Service of Intensive Care, Department of Anesthesiology, Pharmacology and Intensive Care, University Hospitals of Geneva, 1211 Geneva, Switzerland.
Am J Emerg Med. 2009 Nov;27(9):1176.e1-3. doi: 10.1016/j.ajem.2009.02.005.
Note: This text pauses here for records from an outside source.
(* ===== verification/DurableTools.v ===== *)
(** What stands between a model and a tool: the middle of
    packages/runtime/src/coordinator.ts.

    Every tool of a turn is wrapped: the call is first authorized by the acting
    agent's policy and sandbox and, where they ask for one, by a durable approval
    of this very request; its resources are locked and its intent is recorded
    before it runs, and its outcome is recorded and the locks are released after
    it. *)

From Stdlib Require Import ZArith Lia Ascii.
From stdpp Require Import base strings list relations.
From S2P Require Import Prelude JsNumber JsString JsCollections Protocol Json Ids StateMachine.
From S2P Require Import Policies Budget StoreData StoreMonad StoreCore StoreRuns StoreTasks.
From S2P Require Import StoreEffects StoreCommands StoreSafety StoreLocks StoreOnce.
From S2P Require Import Provider RuntimeWorld.

Open Scope string_scope.
Open Scope list_scope.
#[local] Open Scope Z_scope.

(** ** Scopes *)

(** [s.replace(/^c+/u, "")] and [s.replace(/c+$/u, "")] *)
Fixpoint drop_units (c : ascii) (l : list ascii) : list ascii :=
  match l with
  | x :: r => if x === c then drop_units c r else l
  | [] => []
  end.
Definition strip_leading_all (c : ascii) (s : string) : string := of_units (drop_units c (units s)).
Definition strip_trailing_all (c : ascii) (s : string) : string :=
  of_units (rev (drop_units c (rev (units s)))).

(** Source: packages/runtime/src/coordinator.ts:1135-1142 [namespacedIdentifier]. *)
Definition namespacedIdentifier (workspaceUri identifier : string) : string :=
  let root := strip_trailing_all "/"%char workspaceUri in
  let relative := strip_leading_all "/"%char identifier in
  if string_length relative =? 0 then root else root +:+ "/" +:+ relative.

(** [value.indexOf(c)], as the units before and after the first [c]. *)
Fixpoint split_at (c : ascii) (l : list ascii) : option (list ascii * list ascii) :=
  match l with
  | [] => None
  | x :: r => if x === c then Some ([], r)
              else '(before, after) ← split_at c r; Some (x :: before, after)
  end.

Definition resource_kind (supplied : string) : ResourceKind :=
  default rk_custom (find (fun kind => ResourceKind_str kind === supplied) RESOURCE_KINDS).

(** Source: packages/runtime/src/coordinator.ts:1144-1161 [runtimeScope]. *)
Definition runtimeScope (value : string) : ResourceScope :=
  let '(suppliedKind, identifier) :=
    match split_at ":"%char (units value) with
    | None => ("custom", value)
    | Some (before, after) => (of_units before, of_units after)
    end in
  {| scope_access := ac_write; scope_identifier := identifier;
     scope_kind := resource_kind suppliedKind |}.
(* ===== verification/Coordinator.v ===== *)
(** One turn of a run: packages/runtime/src/coordinator.ts.

    The coordinator picks the agent that acts, binds a task to it, lets the
    engine run a turn over the wrapped tools, and writes down what came of it.
    Everything it decides it reads from the store, and everything it changes it
    changes by the store's commands. *)

From Stdlib Require Import ZArith Lia Ascii.
From stdpp Require Import base strings list relations.
From S2P Require Import Prelude JsNumber JsString JsCollections Protocol Json Ids StateMachine.
From S2P Require Import Policies Budget Validation StoreData StoreMonad StoreCore StoreRuns StoreTasks.
From S2P Require Import StoreEffects StoreCommands StoreSafety StoreCompletion.
From S2P Require Import JsDecimal Provider Engine RuntimeWorld MissionTools DurableTools.

Open Scope string_scope.
Open Scope list_scope.
#[local] Open Scope Z_scope.

(** ** Reading the journal *)

(** [String(value)] of a value that came from JSON. *)
Fixpoint js_String (value : JsonValue) : string :=
  match value with
  | jnull => "null"
  | jbool b => if b then "true" else "false"
  | jnum n => num_string n
  | jstr s => s
  | jarr items =>
      join "," (map (fun x => match x with jnull => "" | x => js_String x end) items)
  | jobj _ => "[object Object]"
  end.

(** What one event says of the attempt it belongs to.
    Source: packages/runtime/src/coordinator.ts:575-596 [progressAttempts, event]. *)
Definition note_progress (event : EventRow) (current : ProgressAttempt) : ProgressAttempt :=
  let evidence b := {| at_blockerFingerprint := at_blockerFingerprint current; at_evidenceAdded := b;
    at_meaningfulChange := at_meaningfulChange current; at_timestamp := at_timestamp current |} in
  let change b := {| at_blockerFingerprint := at_blockerFingerprint current;
    at_evidenceAdded := at_evidenceAdded current; at_meaningfulChange := b;
    at_timestamp := at_timestamp current |} in
  let blocked s := {| at_blockerFingerprint := Some s; at_evidenceAdded := at_evidenceAdded current;
    at_meaningfulChange := at_meaningfulChange current; at_timestamp := at_timestamp current |} in
  match ee_type event with
  | evt_validation_finished => evidence true
  | evt_task_status_changed =>
      match json_field (ee_payload event) "to" with
      | Some (jstr to) => if to === "completed" then change true else current
      | _ => current
      end
  | evt_tool_call_finished =>
      match json_field (ee_payload event) "error" with
      | Some (jobj fields) =>
          match json_field (jobj fields) "message" with
          | Some message => blocked (js_String message)
          | None => change true
          end
      | _ => change true
      end
  | evt_provider_failed =>
      blocked (match json_field (ee_payload event) "message" with
               | None | Some jnull => "provider"
               | Some message => js_String message
               end)
  | _ => current
  end.
Lemma dirname_end_free s r : slash ∉ s -> s <> [] ->
  dirname_end (rev s ++ r) true = dirname_end r false.
Proof.
  intros Hs Hne. assert (forall l m, slash ∉ l -> (m = true -> l <> []) ->
    dirname_end (l ++ r) m = dirname_end r false) as H.
  { induction l as [|x l IH]; intros m Hl Hm.
    - destruct m; [by destruct (Hm eq_refl)|done].
    - apply not_elem_of_cons in Hl as [Hx Hl]. cbn [app dirname_end].
      rewrite (proj2 (N.eqb_neq x slash)) by congruence. by apply IH. }
  apply H; [by rewrite elem_of_rev|]. intros _ E. apply (f_equal (@rev N)) in E.
  rewrite rev_involutive in E. done.
Qed.

Lemma join_with_snoc c parts s : parts <> [] ->
  join_with c (parts ++ [s]) = join_with c parts ++ c :: s.
Proof.
  induction parts as [|p parts IH]; [done|]. intros _. destruct parts as [|q parts]; [done|].
  cbn [app join_with] in IH |- *. rewrite IH by done. by rewrite <- app_assoc.
Qed.

Lemma join_with_positive parts : parts <> [] -> Forall segment parts -> join_with slash parts <> [].
Proof.
  destruct parts as [|p ps]; [done|]. intros _ [[Hp _] _]%Forall_cons E.
  destruct ps; cbn in E; [done|]. by destruct p.
Qed.

Lemma dirname_snoc segments s : Forall segment segments -> segment s ->
  dirname (absolute_path (segments ++ [s])) = absolute_path segments.
Proof.
  intros Hall [Hne Hs]. unfold absolute_path, dirname. rewrite N.eqb_refl.
  destruct (decide (segments = [])) as [->|Hnil].
  - cbn [app join_with]. rewrite <- (app_nil_r (rev s)), dirname_end_free by done. done.
  - rewrite join_with_snoc by done.
    rewrite rev_app_distr. cbn [rev]. rewrite <- app_assoc, dirname_end_free by done.
    cbn [app dirname_end]. rewrite N.eqb_refl, length_rev.
    pose proof (join_with_positive segments Hnil Hall) as Hj.
    destruct (join_with slash segments) as [|x j]; [done|]. cbn [length Nat.eqb andb take].
    by rewrite take_app_length' by done.
Qed.

Lemma drop_slashes_free s r : slash ∉ s -> s <> [] -> drop_slashes (rev s ++ r) = rev s ++ r.
Proof.
  intros Hs Hne. destruct (rev s) as [|x l] eqn:E.
  { apply (f_equal (@rev N)) in E. rewrite rev_involutive in E. done. }
  cbn [app drop_slashes]. assert (x ∈ s) as Hx by (rewrite <- elem_of_rev, E; apply list_elem_of_here).
  rewrite (proj2 (N.eqb_neq x slash)); [done|]. by intros ->.
Qed.

Lemma split_on_app_gen c p s : split_on c (p ++ c :: s) = split_on c p ++ split_on c s.
Proof.
  induction p as [|x p IH]; simpl; [by rewrite N.eqb_refl|]. destruct (x =? c)%N; [by rewrite IH|].
  rewrite IH. pose proof (split_on_nonempty c p). by destruct (split_on c p).
Qed.

Lemma basename_snoc segments s : segment s ->
  basename (absolute_path (segments ++ [s])) = s.
Proof.
  intros [Hne Hs]. unfold basename, absolute_path.
  assert (exists p, slash :: join_with slash (segments ++ [s]) = p ++ slash :: s) as [p ->].
  { destruct (decide (segments = [])) as [->|Hnil]; [by exists []|].
    rewrite join_with_snoc by done. by exists (slash :: join_with slash segments). }
  rewrite rev_app_distr. cbn [rev]. rewrite <- app_assoc, drop_slashes_free by done.
  rewrite rev_app_distr, rev_involutive. cbn [rev]. rewrite rev_app_distr, rev_involutive. cbn [rev app].
  rewrite <- app_assoc. cbn [app]. rewrite split_on_app_gen, (split_on_none slash s) by done.
  apply List.last_last.
Qed.

(** ** Theorems *)

Section Canonical.
Context {World : Type} (cwd : text) (realpath : text -> act World text).

Lemma canonicalize_loop_ends fuel absolute pending candidate w :
  (forall path w, (realpath path w).2 <> Throw Endless) ->
  isAbsolute candidate = true -> length candidate < fuel ->
  (canonicalize_loop cwd realpath fuel absolute pending candidate w).2 <> Throw Endless.
Proof.
  intros Hreal. revert pending candidate w.
  induction fuel as [|fuel IH]; intros pending candidate w Ha Hf; [lia|].
  cbn [canonicalize_loop]. unfold act_catch, mbind, act_bind. specialize (Hreal candidate w).
  destruct (realpath candidate w) as [w1 [resolved|e]]; [done|]. cbn [snd] in Hreal.
  destruct (isUnresolvableComponentError e); [|cbn; congruence]. cbn [negb].
  destruct (dirname_shrinks candidate Ha) as [Hd Hl].
  destruct (dirname candidate === candidate) eqn:E; [done|]. bool_hyps.
  destruct Hl as [Hl|Hl]; [done|]. apply IH; [done|lia].
Qed.

(** Canonicalizing a path comes to an end: whatever the file system answers,
    the loop stops after at most one round for every unit of the path. *)
Theorem canonicalize_terminates path w :
  (forall path w, (realpath path w).2 <> Throw Endless) ->
  (canonicalizePath cwd realpath path w).2 <> Throw Endless.
Proof.
  intros Hreal. apply canonicalize_loop_ends; [done| |lia].
  by destruct (resolve_segments cwd [path]) as (segments & _ & ->).
Qed.
Lemma records_nul p : porcelain_ok p -> Forall (fun r => 0%N ∉ r) (records_of p).
Proof.
  assert (forall m xy n fields tail, 0%N ∉ m -> status_ok xy n fields -> path_ok tail ->
            0%N ∉ render_fields (m :: xy :: fields) tail) as H.
  { intros m xy n fields tail Hm (_ & [_ Hxy] & _ & Hf) [_ Ht]. apply render_fields_nul; [|done].
    constructor; [done|]. constructor; [done|]. eapply Forall_impl; [exact Hf|]. by intros x [_ ?]. }
  assert (0%N ∉ txt "1" /\ 0%N ∉ txt "2" /\ 0%N ∉ txt "u" /\ 0%N ∉ txt "? " /\ 0%N ∉ txt "! ")
    as (H1 & H2 & Hu & Hq & He)
    by (repeat split; apply (bool_decide_unpack _); vm_compute; exact I).
  destruct p as [xy fields path|xy fields path original|xy fields path|path|path];
    cbn [porcelain_ok records_of]; intros Hok.
  - apply Forall_singleton. exact (H _ _ _ _ _ H1 (proj1 Hok) (proj2 Hok)).
  - destruct Hok as (Hs & Hp & [_ Ho]). apply Forall_cons. split; [exact (H _ _ _ _ _ H2 Hs Hp)|].
    by apply Forall_singleton.
  - apply Forall_singleton. exact (H _ _ _ _ _ Hu (proj1 Hok) (proj2 Hok)).
  - apply Forall_singleton, not_elem_of_app. by split.
  - apply Forall_singleton, not_elem_of_app. by split.
Qed.

Lemma split_records l : Forall (fun r : text => 0%N ∉ r) l ->
  split_on 0%N (concat (map (fun record => record ++ [0%N]) l)) = l ++ [[]].
Proof.
  induction 1 as [|r l Hr Hl IH]; [done|]. cbn [map concat]. rewrite <- app_assoc. cbn [app].
  rewrite split_on_app by done. by rewrite IH.
Qed.

Lemma parse_porcelain p rest : porcelain_ok p ->
  parse_records (records_of p ++ rest) = entries ← parse_records rest; Ok (entry_of p :: entries).
Proof.
  assert (ch " " ∉ txt "1" /\ ch " " ∉ txt "2" /\ ch " " ∉ txt "u") as (H1 & H2 & Hu)
    by (repeat split; apply (bool_decide_unpack _); vm_compute; exact I).
  destruct p as [xy fields path|xy fields path original|xy fields path|path|path];
    cbn [porcelain_ok records_of app]; intros Hok.
  - destruct Hok as [Hs [Hp _]]. destruct (status_fields (txt "1") xy 6 fields H1 Hs) as (Hf & Hl & Hx).
    change (parse_records (render_fields (txt "1" :: xy :: fields) path :: rest)) with
      (status ← parse_fields sk_ordinary 8 (txt "ordinary status")
                  (render_fields (txt "1" :: xy :: fields) path) None;
       entries ← parse_records rest; Ok (status :: entries)).
    unfold parse_fields. rewrite splitFieldsAndTail_render by done. cbn [mbind result_bind].
    by rewrite Hx.
  - destruct Hok as (Hs & [Hp _] & [Ho _]).
    destruct (status_fields (txt "2") xy 7 fields H2 Hs) as (Hf & Hl & Hx).
    change (parse_records (render_fields (txt "2" :: xy :: fields) path :: original :: rest)) with
      ('(fs, tail) ← splitFieldsAndTail (render_fields (txt "2" :: xy :: fields) path) 9
                       (txt "rename/copy status");
       xy ← requireField fs 1 (txt "rename/copy status");
       match original with
       | [] => Throw (GitSnapshotError (txt "Malformed Git output: rename/copy source path is missing."))
       | _ => entries ← parse_records rest;
              Ok (entry sk_renamed_or_copied tail (Some original) xy :: entries)
       end).
    rewrite splitFieldsAndTail_render by done. cbn [mbind result_bind]. rewrite Hx.
    by destruct original.
  - destruct Hok as [Hs [Hp _]]. destruct (status_fields (txt "u") xy 8 fields Hu Hs) as (Hf & Hl & Hx).
    change (parse_records (render_fields (txt "u" :: xy :: fields) path :: rest)) with
      (status ← parse_fields sk_unmerged 10 (txt "unmerged status")
                  (render_fields (txt "u" :: xy :: fields) path) None;
       entries ← parse_records rest; Ok (status :: entries)).
    unfold parse_fields. rewrite splitFieldsAndTail_render by done. cbn [mbind result_bind].
    by rewrite Hx.
  - reflexivity.
  - reflexivity.
Qed.

(** The status of a workspace is read as Git prints it: for any list of
    ordinary, renamed, unmerged, untracked and ignored records, with any paths
    without a NUL, spaces and line ends included, parsing what is printed gives
    one entry for each, in order, with its path, its source and both halves of
    its status. *)
Theorem status_roundtrip l : Forall porcelain_ok l ->
  parsePorcelainV2 (print_status l) = Ok (map entry_of l).
Proof.
  intros Hok. unfold parsePorcelainV2, print_status. rewrite split_records.
  - induction Hok as [|p l Hp Hl IH]; [done|]. cbn [flat_map]. rewrite <- app_assoc, parse_porcelain by done.
    by rewrite IH.
  - induction Hok as [|p l Hp Hl IH]; [done|]. cbn [flat_map]. apply Forall_app.
    split; [by apply records_nul|done].
Qed.

(** A status with a staged rename onto a path with a space, and an untracked file. *)
Definition demo_status : list porcelain :=
  [porcelain_renamed (txt "R.") [txt "N..."; txt "100644"; txt "100644"; txt "100644"; txt "aa"; txt "bb";
     txt "R100"] (txt "new name") (txt "old");
   porcelain_untracked (txt "notes")].

Lemma status_roundtrip_witness : Forall porcelain_ok demo_status /\
  parsePorcelainV2 (print_status demo_status) = Ok (map entry_of demo_status).
Proof.
  assert (Forall porcelain_ok demo_status) as H by (apply (bool_decide_unpack _); vm_compute; exact I).
  split; [exact H|]. exact (status_roundtrip demo_status H).
Defined.

(** ** Refs *)

(** A component of a private ref: it cannot be read as an option, another ref
    or a revision. *)
Definition safe_component (s : text) : Prop :=
  (exists c r, s = c :: r /\ is_alnum c = true) /\ Forall (fun c => is_ref_unit c = true) s /\
  includes (txt "..") s = false /\ length s <= 128.

Definition private_ref (ref : text) : Prop :=
  has_prefix PRIVATE_REF_PREFIX ref = true /\
  Forall safe_component (drop 2 (split_on slash ref)).

Lemma assertRefComponent_ok value name u : assertRefComponent value name = Ok u -> safe_component value.
Proof.
  unfold assertRefComponent. rewrite throw_if_ok, !orb_false_iff, negb_false_iff, andb_true_iff.
  intros [[[Hc Hl] Hi] He]. destruct value as [|c r]; [done|].
  cbn [class_token] in Hc. apply andb_true_iff in Hc as [Ha Hr]. apply Nat.leb_le in Hl.
  split; [by exists c, r|]. split; [|by split].
  apply Forall_cons. split; [unfold is_ref_unit; by rewrite Ha|].
  rewrite Forall_forall. by apply forallb_elem.
Qed.

Lemma assertPrivateRef_ok ref u : assertPrivateRef ref = Ok u -> private_ref ref.
Proof.
  intros E. unfold assertPrivateRef in E. cbv zeta in E. apply bind_ok in E as ([] & E1 & E).
  apply bind_ok in E as ([] & E2 & E3). apply throw_if_ok in E1. rewrite negb_false_iff in E1.
  split; [exact E1|]. apply for_each_ok in E3. eapply Forall_impl; [exact E3|].
  intros s Hs. by apply assertRefComponent_ok in Hs.
Qed.

(** ** What the service asks of Git *)

Definition git_command : Type := text * list text * CommandOptions.

(** A command and its answer. *)
Definition git_run : Type := git_command * result ws_fault CommandResult.

(** The same host, with a record of the commands it ran. *)
Definition logging {Outside} (host : GitHost Outside) : GitHost (list git_run * Outside) :=
  let through {A} (m : act Outside A) : act (list git_run * Outside) A :=
    fun w => let '(o, r) := m w.2 in ((w.1, o), r) in
  {| gh_cwd := gh_cwd host; gh_workspacePath := gh_workspacePath host;
     gh_gitExecutable := gh_gitExecutable host; gh_commandTimeoutMs := gh_commandTimeoutMs host;
     gh_process_env := gh_process_env host;
     gh_run := fun executable args options w =>
       let '(o, r) := gh_run host executable args options w.2 in
       ((w.1 ++ [(executable, args, options, r)], o), r);
     gh_mkdtemp := through (gh_mkdtemp host);
     gh_copyFile := fun from to => through (gh_copyFile host from to);
     gh_rm := fun path => through (gh_rm host path);
     gh_now := through (gh_now host) |}.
We report on a patient with coagulation abnormalities induced by a wasp sting anaphylaxis. First, we observed an unclottable activated partial thromboplastin time and a significant anti-Xa activity (equivalent to a therapeutic heparin range), whereas the patient had received no heparin. This phenomenon is probably due to activated mast cells that release mediators such as heparin and tryptase. Heparin can then act as an anticoagulant by binding to antithrombin. This "heparinization" explains the anti-Xa activity contributing to the unclottable activated partial thromboplastin time detected in our patient. Second, we noted an extremely low fibrinogen level in the presence of normal platelet count and only a slight increase of D-dimers (absence of important disseminated intravascular coagulation). This is probably due to serum tryptase released during massive mast cell activation. Tryptase cleaves the alpha and beta chains of fibrinogen. This results in the removal of the thrombin cleavage site and of the critical polymerization site from the fibrinogen beta chain. Thrombin- initiated clot formation is therefore inhibited. Tryptase also acts directly on the fibrinolytic pathway by activating the single-chain urinary-type plasminogen activator, resulting in conversion of plasminogen into plasmin and therefore degradation of fibrinogen and other coagulation factors. This hyperfibrinogenolysis explains both the prolonged clotting times and the low fibrinogen level observed. Although our patient did not bleed, in other settings (trauma, during surgery) patients with anaphylaxis may present bleeding disorders. Although the mechanisms underlying these abnormalities have been described in vitro and in vivo animal trials, this is the first time they are described in a human clinical setting.
我们报告了一例由黄蜂蜇伤过敏反应引起的凝血异常患者。首先,我们观察到患者的活化部分凝血活酶时间不可凝固,且抗 Xa 活性显著升高(相当于治疗性肝素范围),而患者并未接受肝素治疗。这种现象可能是由于激活的肥大细胞释放肝素和类胰蛋白酶等介质所致。肝素可通过与抗凝血酶结合而发挥抗凝作用。这种“肝素化”解释了导致我们患者检测到不可凝固的活化部分凝血活酶时间的抗 Xa 活性。其次,我们注意到在正常血小板计数的情况下纤维蛋白原水平极低,且 D-二聚体仅略有增加(无重要弥漫性血管内凝血)。这可能是由于大量肥大细胞激活时释放血清类胰蛋白酶所致。类胰蛋白酶裂解纤维蛋白原的α和β链。这导致纤维蛋白原β链上的凝血酶裂解位点和关键聚合位点缺失。因此,凝血酶引发的血栓形成受到抑制。类胰蛋白酶还通过激活单链尿激酶型纤溶酶原激活物直接作用于纤维蛋白溶解途径,导致纤溶酶原转化为纤溶酶,从而降解纤维蛋白原和其他凝血因子。这种纤维蛋白原过度裂解解释了观察到的凝血时间延长和纤维蛋白原水平降低。尽管我们的患者没有出血,但在其他情况下(创伤、手术期间),过敏反应患者可能会出现出血障碍。尽管这些异常的机制已在体外和体内动物试验中描述过,但这是它们首次在人体临床环境中被描述。